22.7     Construction. Wherever possible, each provision of the Plan and any Incentive Award Agreement evidencing an Incentive Award granted under the Plan will be interpreted so that it is valid under the applicable law. If any provision of the Plan or any Incentive Award Agreement evidencing an Incentive Award granted under the Plan is to any extent invalid under the applicable law, that provision will still be effective to the extent it remains valid. The remainder of the Plan and the Incentive Award Agreement also will continue to be valid, and the entire Plan and Incentive Award Agreement will continue to be valid in other jurisdictions.

 

22.8     Delivery and Execution of Electronic Documents. To the extent permitted by applicable law, the Company may: (a) deliver by email or other electronic means (including posting on a Web site maintained by the Company or by a third party under contract with the Company) all documents relating to the Plan or any Incentive Award hereunder (including prospectuses required by the Securities and Exchange Commission) and all other documents that the Company is required to deliver to its security holders (including annual reports and proxy statements), and (b) permit Participants to use electronic, internet or other non-paper means to execute applicable Plan documents (including Incentive Award Agreements) and take other actions under the Plan in a manner prescribed by the Committee.

 

22.9     No Representations or Warranties Regarding Tax Effect.
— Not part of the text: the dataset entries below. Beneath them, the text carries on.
(* ===== verification/OnvifFacts.v ===== *)
(** * The answers of ONVIF devices: facts

    What the state machines of [OnvifProbe] and [OnvifNight] read from
    documents whose elements may carry any prefix. *)
From S2P Require Import Prelude Str Sdp Config Xml Soap Probe OnvifProbe OnvifNight.

(** ** Documents *)
Definition qualified (prefix : option bytes) (name : String.string) : bytes :=
  match prefix with Some p => p ++ 58 :: as_bytes (lit name) | None => as_bytes (lit name) end.
(** An ASCII name without a colon. *)
Definition plain (name : String.string) : bool :=
  bool_decide (58 ∉ as_bytes (lit name)) && bool_decide (from_utf8_lossy (as_bytes (lit name)) = lit name).
Definition opening (p : option bytes) (name : String.string) (attrs : list (bytes * option str)) : XmlEvent :=
  Start (mkTag (qualified p name) attrs).
Definition closing (p : option bytes) (name : String.string) : XmlEvent := End (qualified p name).
Definition leaf (p : option bytes) (name : String.string) (text : str) : list XmlEvent :=
  [opening p name []; Text (Some text); closing p name].

Lemma split_char_pieces c p s : c ∉ s -> exists q qs, split_char c (p ++ c :: s) = q :: qs ++ [s].
Proof.
  intros Hs. induction p as [|a p (q & qs & IH)]; cbn [app split_char].
  - exists [], []. by rewrite Z.eqb_refl, split_char_last.
  - rewrite IH. destruct (a =? c); [|by eexists (a :: q), qs]. by exists [], (q :: qs).
Qed.

Lemma local_name_qualified p name : plain name = true -> local_name (qualified p name) = lit name.
Proof.
  intros [Hc Hn]%andb_prop. apply bool_decide_eq_true in Hc, Hn. unfold local_name, qualified.
  destruct p as [p|].
  - destruct (split_char_pieces 58 p _ Hc) as (q & qs & ->). change (q :: qs ++ ?x) with ((q :: qs) ++ x).
    by rewrite last_snoc.
  - by rewrite split_char_last.
Qed.
Lemma tag_name_opening p name attrs : plain name = true -> tag_name (mkTag (qualified p name) attrs) = lit name.
Proof. apply local_name_qualified. Qed.

(** One event whose name is known: [step] is the state machine. *)
Ltac known_names := repeat match goal with
  | |- context [is_named (lit ?a) ?b] => let v := eval vm_compute in (is_named (lit a) b) in change (is_named (lit a) b) with v
  | |- context [bool_decide (lit ?a ∈ ?l)] =>
      let v := eval vm_compute in (bool_decide (lit a ∈ l)) in change (bool_decide (lit a ∈ l)) with v
  end.
#[local] Arguments lit : simpl never.
#[local] Arguments is_named : simpl never.
#[local] Arguments local_name : simpl never.
#[local] Arguments tag_name : simpl never.
#[local] Arguments trim : simpl never.
#[local] Arguments is_motion_region : simpl never.
#[local] Arguments attr_value : simpl never.
#[local] Arguments qualified : simpl never.
#[local] Arguments dec : simpl never.
#[local] Arguments parse_u32 : simpl never.
Ltac compute_event :=
  unfold opening, closing, services_step, profiles_step, encoders_step, profile_tokens, count_point, is_encoder_element; cbv beta iota zeta;
  rewrite ?tag_name_opening, ?local_name_qualified by reflexivity; cbv zeta; known_names; cbn; reflexivity.
Ltac event step :=
  match goal with
  | |- context [step ?s ?e] =>
      lazymatch s with
      | context [step] => fail
      | _ => let He := fresh in eassert (He : step s e = _) by compute_event; rewrite He; clear He
      end
  end.
Ltac events step := cbn [foldl app]; repeat event step.

(** ** Services *)
(** An element that means nothing to [parse_services]. *)
Definition not_in (names : list String.string) (name : str) : Prop := Forall (fun n => is_named name n = false) names.
Definition no_service (e : XmlEvent) : Prop :=
  match e with
  | Start tag => not_in ["Service"; "Namespace"; "XAddr"; "Capabilities"]%string (tag_name tag)
  | Empty tag => not_in ["Capabilities"]%string (tag_name tag)
  | End name => not_in ["Service"]%string (local_name name)
  | _ => True
  end.

(** A service: its fields, the content of its capabilities, anything else. *)
Record ServiceDoc := mkServiceDoc {
  d_namespace : str; d_xaddr : option str; d_capabilities : option (list XmlEvent); d_rest : list XmlEvent }.
Definition service_events (p : option bytes) (d : ServiceDoc) : list XmlEvent :=
  opening p "Service" [] :: leaf p "Namespace" (d_namespace d) ++
  match d_xaddr d with Some x => leaf p "XAddr" x | None => [] end ++
  match d_capabilities d with Some c => opening p "Capabilities" [] :: c ++ [closing p "Capabilities"] | None => [] end ++
  d_rest d ++ [closing p "Service"].
Definition service_doc_ok (d : ServiceDoc) : Prop :=
  Forall no_service (default [] (d_capabilities d)) /\ Forall no_service (d_rest d).
Definition service_read (d : ServiceDoc) : OnvifServiceInfo :=
  mkService (service_key_from_namespace (d_namespace d)) (d_namespace d)
    (x ← d_xaddr d; if bool_decide (trim x = []) then None else Some (trim x))
    (bool_decide (is_Some (d_capabilities d))).

Lemma services_silent es found current :
  Forall no_service es ->
  foldl services_step (mkServicesState found current None) es = mkServicesState found current None.
Proof.
  induction 1 as [|e es He _ IH]; [done|]. cbn [foldl]. rewrite <- IH at 2. f_equal. clear IH.
  destruct e as [tag|tag|t|name|]; cbn in He |- *; unfold not_in in He; rewrite ?Forall_cons in He.
  - destruct He as (-> & -> & -> & -> & _). cbn. by destruct current.
  - destruct He as (-> & _). by destruct current.
  - by destruct current.
  - by destruct He as (-> & _).
  - done.
Qed.

Lemma services_leaf p name found current text :
  name = "Namespace"%string \/ name = "XAddr"%string ->
  foldl services_step (mkServicesState found (Some current) None) (leaf p name text) =
  mkServicesState found (Some (set_service_field (lit name) text current)) None.
Proof. intros [-> | ->]; unfold leaf; events services_step; done. Qed.

Lemma services_caps p found current es :
  Forall no_service es ->
  foldl services_step (mkServicesState found (Some current) None) (opening p "Capabilities" [] :: es ++ [closing p "Capabilities"]) =
  mkServicesState found (Some (mark_capabilities current)) None.
Proof.
  intros Hes. events services_step. rewrite foldl_app, services_silent by done. by events services_step.
Qed.

Lemma set_namespace ns c :
  set_service_field (lit "Namespace") ns c = mkService (service_key_from_namespace ns) ns (xaddr c) (capabilities_present c).
Proof. done. Qed.
Lemma set_xaddr x c :
  set_service_field (lit "XAddr") x c =
  mkService (service c) (sv_namespace c) (if bool_decide (trim x = []) then xaddr c else Some (trim x)) (capabilities_present c).
Proof. unfold set_service_field. known_names. cbv beta iota. by destruct (bool_decide (trim x = [])), c. Qed.

Lemma services_one p d found :
  service_doc_ok d ->
  foldl services_step (mkServicesState found None None) (service_events p d) =
  mkServicesState (found ++ [service_read d]) None None.
Proof.
  destruct d as [ns x caps rest]. intros [Hcaps Hrest]. unfold service_events, service_read.
  cbn [d_namespace d_xaddr d_capabilities d_rest] in *. cbn [foldl]. event services_step.
  rewrite foldl_app, services_leaf, set_namespace by auto.
  destruct x as [x|], caps as [c|]; cbn [default from_option] in *;
    repeat (rewrite foldl_app; first [rewrite services_leaf by auto | rewrite services_caps by done | rewrite services_silent by done | cbn [foldl app]]);
    events services_step; rewrite ?set_xaddr; done.
Qed.

(** Services with other elements before them, between them and after them. *)
Definition services_document (p : option bytes) (ds : list (list XmlEvent * ServiceDoc)) (after : list XmlEvent) : list XmlEvent :=
  flat_map (fun '(before, d) => before ++ service_events p d) ds ++ after.

Lemma services_all p ds found :
  Forall (fun '(before, d) => Forall no_service before /\ service_doc_ok d) ds ->
  foldl services_step (mkServicesState found None None) (flat_map (fun '(before, d) => before ++ service_events p d) ds) =
  mkServicesState (found ++ map (fun d => service_read d.2) ds) None None.
Proof.
  intros Hds. revert found. induction Hds as [|[before d] ds [Hb Hd] _ IH]; intros found; [by rewrite app_nil_r|].
  cbn [flat_map]. rewrite !foldl_app, services_silent, services_one, IH by done. by rewrite <- app_assoc.
Qed.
Notwithstanding any provision of the Plan to the contrary, the Company, its Subsidiaries, the Board and the Committee neither represent nor warrant the tax treatment under any federal, state, provincial, local, foreign or other laws of any Incentive Award granted or amounts paid to any Participant under this Plan, including when and to what extent such Incentive Award or amounts may be subject to tax, penalties and interest.